[Dataset excerpts]
━━━

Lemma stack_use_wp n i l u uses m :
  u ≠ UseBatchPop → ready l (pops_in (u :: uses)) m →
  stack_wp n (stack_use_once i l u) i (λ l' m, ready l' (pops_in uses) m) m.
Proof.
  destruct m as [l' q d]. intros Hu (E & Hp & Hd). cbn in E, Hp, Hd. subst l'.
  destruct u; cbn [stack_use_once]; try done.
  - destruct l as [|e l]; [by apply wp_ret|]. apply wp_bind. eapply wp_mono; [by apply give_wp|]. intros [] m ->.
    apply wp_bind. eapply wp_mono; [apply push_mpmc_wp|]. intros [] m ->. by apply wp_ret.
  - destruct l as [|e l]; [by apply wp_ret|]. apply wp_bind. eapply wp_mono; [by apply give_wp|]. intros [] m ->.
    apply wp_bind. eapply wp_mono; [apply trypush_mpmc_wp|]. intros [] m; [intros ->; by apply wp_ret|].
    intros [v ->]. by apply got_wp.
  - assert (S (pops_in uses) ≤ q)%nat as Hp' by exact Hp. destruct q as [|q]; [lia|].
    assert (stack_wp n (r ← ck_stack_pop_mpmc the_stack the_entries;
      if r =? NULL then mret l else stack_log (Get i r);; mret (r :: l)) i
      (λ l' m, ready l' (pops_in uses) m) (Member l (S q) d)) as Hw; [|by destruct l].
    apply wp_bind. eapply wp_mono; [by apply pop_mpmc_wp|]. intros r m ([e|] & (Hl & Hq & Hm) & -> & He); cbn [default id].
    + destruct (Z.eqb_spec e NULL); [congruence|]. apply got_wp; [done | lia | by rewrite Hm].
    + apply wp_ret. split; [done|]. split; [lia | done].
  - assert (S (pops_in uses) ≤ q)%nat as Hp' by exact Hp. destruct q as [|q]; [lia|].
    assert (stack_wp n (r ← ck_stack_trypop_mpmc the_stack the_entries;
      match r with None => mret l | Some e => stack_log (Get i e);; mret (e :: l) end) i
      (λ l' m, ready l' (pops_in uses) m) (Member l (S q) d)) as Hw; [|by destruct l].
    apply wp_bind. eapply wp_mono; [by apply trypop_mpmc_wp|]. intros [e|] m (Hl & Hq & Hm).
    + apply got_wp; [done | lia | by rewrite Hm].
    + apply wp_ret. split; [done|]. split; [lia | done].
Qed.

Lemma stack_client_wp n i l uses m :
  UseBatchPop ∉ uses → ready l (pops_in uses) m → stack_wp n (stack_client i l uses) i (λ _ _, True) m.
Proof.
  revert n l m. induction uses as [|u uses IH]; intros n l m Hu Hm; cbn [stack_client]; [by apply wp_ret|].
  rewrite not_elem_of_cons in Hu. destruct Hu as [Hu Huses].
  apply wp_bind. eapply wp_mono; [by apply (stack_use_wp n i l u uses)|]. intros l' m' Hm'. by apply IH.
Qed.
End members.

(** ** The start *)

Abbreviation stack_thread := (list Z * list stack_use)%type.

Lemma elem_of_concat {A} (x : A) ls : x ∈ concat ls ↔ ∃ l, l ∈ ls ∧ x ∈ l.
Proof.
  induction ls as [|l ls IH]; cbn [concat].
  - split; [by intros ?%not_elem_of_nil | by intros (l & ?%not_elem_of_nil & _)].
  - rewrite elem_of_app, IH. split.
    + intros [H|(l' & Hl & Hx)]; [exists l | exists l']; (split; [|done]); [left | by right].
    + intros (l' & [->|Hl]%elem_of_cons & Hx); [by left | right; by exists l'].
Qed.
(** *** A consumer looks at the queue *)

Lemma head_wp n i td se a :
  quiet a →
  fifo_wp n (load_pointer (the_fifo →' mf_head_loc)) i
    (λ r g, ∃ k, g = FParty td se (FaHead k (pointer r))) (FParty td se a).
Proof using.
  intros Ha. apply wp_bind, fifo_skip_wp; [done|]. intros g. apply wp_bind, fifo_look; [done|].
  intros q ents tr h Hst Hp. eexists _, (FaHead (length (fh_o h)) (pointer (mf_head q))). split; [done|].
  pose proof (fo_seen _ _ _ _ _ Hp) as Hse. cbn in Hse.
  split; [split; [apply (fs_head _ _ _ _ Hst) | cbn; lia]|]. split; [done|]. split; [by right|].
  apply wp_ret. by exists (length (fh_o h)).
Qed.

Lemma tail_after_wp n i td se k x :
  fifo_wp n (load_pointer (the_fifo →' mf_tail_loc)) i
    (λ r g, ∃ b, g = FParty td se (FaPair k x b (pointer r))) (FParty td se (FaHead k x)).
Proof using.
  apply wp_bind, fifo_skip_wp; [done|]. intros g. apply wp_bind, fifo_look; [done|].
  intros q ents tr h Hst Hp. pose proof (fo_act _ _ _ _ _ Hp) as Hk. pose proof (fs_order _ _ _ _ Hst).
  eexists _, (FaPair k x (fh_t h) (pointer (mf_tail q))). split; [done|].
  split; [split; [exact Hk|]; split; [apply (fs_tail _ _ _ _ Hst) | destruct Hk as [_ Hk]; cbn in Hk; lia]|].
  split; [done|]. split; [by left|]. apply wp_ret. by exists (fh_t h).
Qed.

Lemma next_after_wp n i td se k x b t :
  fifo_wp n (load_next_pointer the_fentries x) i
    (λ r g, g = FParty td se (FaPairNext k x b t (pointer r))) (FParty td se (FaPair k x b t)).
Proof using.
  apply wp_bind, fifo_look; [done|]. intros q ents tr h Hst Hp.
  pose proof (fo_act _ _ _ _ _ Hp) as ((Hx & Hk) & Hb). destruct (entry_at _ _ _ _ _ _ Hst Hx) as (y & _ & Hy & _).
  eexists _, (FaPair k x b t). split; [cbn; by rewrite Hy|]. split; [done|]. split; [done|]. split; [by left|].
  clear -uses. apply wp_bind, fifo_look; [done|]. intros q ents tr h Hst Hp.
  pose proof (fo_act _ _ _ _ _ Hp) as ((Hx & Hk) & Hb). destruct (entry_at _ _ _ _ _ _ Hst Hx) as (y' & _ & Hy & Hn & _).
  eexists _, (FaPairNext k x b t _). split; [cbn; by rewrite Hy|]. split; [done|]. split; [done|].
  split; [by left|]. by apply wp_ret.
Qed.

━━━

Bring together all lines of the entries above in which the string "length" occurs.

> **Response to this task**:
  intros q ents tr h Hst Hp. eexists _, (FaHead (length (fh_o h)) (pointer (mf_head q))). split; [done|].
  apply wp_ret. by exists (length (fh_o h)).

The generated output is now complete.